**TASK TO CARRY OUT:** Scan the entries below for "rewrite" and copy each line that holds it.
*** Opening DATASET CONTENT ***
Lemma percent_bytes_encode s : bytes_wf s → percent_bytes (percent_encode s) = s.
Proof.
  induction 1 as [|b s Hb Hs IH]; [done|]. rewrite percent_encode_cons. unfold is_u8 in Hb.
  destruct (is_unreserved b) eqn:Eb.
  - apply unreserved_plain in Eb as (Hne & _). cbn [app percent_bytes].
    rewrite (proj2 (Z.eqb_neq b 37)) by done. rewrite IH.
    by destruct (percent_encode s) as [|? [|? ?]].
  - assert (0 ≤ b / 16 < 16 ∧ 0 ≤ b mod 16 < 16) as [Hd Hm].
    { split; [split; [apply Z.div_pos|apply Z.div_lt_upper_bound]; lia|apply Z.mod_pos_bound; lia]. }
    apply hex_upper_digit in Hd as (Hd & _), Hm as (Hm & _). cbn [app percent_bytes].
    rewrite Z.eqb_refl, Hd, Hm, IH. f_equal. rewrite (Z.div_mod b 16) at 3 by lia. lia.
Qed.

Lemma percent_encode_plain s : bytes_wf s → 37 ∉ percent_encode s → percent_encode s = s.
Proof.
  induction 1 as [|b s Hb Hs IH]; [done|]. rewrite percent_encode_cons.
  destruct (is_unreserved b); cbn [app]; intros Hn.
  - apply not_elem_of_cons in Hn as [_ Hn]. by rewrite IH.
  - by apply not_elem_of_cons in Hn as [? _].
Qed.

(** A text: bytes that are UTF-8. *)
Definition is_text (s : str) : Prop := bytes_wf s ∧ from_utf8_lossy s = s.

Lemma percent_decode_encode s : is_text s → percent_decode (percent_encode s) = s.
Proof.
  intros [Hw Ht]. unfold percent_decode. case_bool_decide.
  - by rewrite percent_bytes_encode.
  - by apply percent_encode_plain.
Qed.
End assets.

Section asset_urls.
Implicit Types (query : gmap str str) (pairs : list (str * str)).

Definition encoded_pair (p : str * str) : str := percent_encode p.1 ++ 61 :: percent_encode p.2.
Definition is_text_pair (p : str * str) : Prop := is_text p.1 ∧ is_text p.2.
*** Closing DATASET CONTENT ***
**RESULT OF THE EXERCISE:**
  induction 1 as [|b s Hb Hs IH]; [done|]. rewrite percent_encode_cons. unfold is_u8 in Hb.
    rewrite (proj2 (Z.eqb_neq b 37)) by done. rewrite IH.
    rewrite Z.eqb_refl, Hd, Hm, IH. f_equal. rewrite (Z.div_mod b 16) at 3 by lia. lia.
  induction 1 as [|b s Hb Hs IH]; [done|]. rewrite percent_encode_cons.
  - apply not_elem_of_cons in Hn as [_ Hn]. by rewrite IH.
  - by rewrite percent_bytes_encode.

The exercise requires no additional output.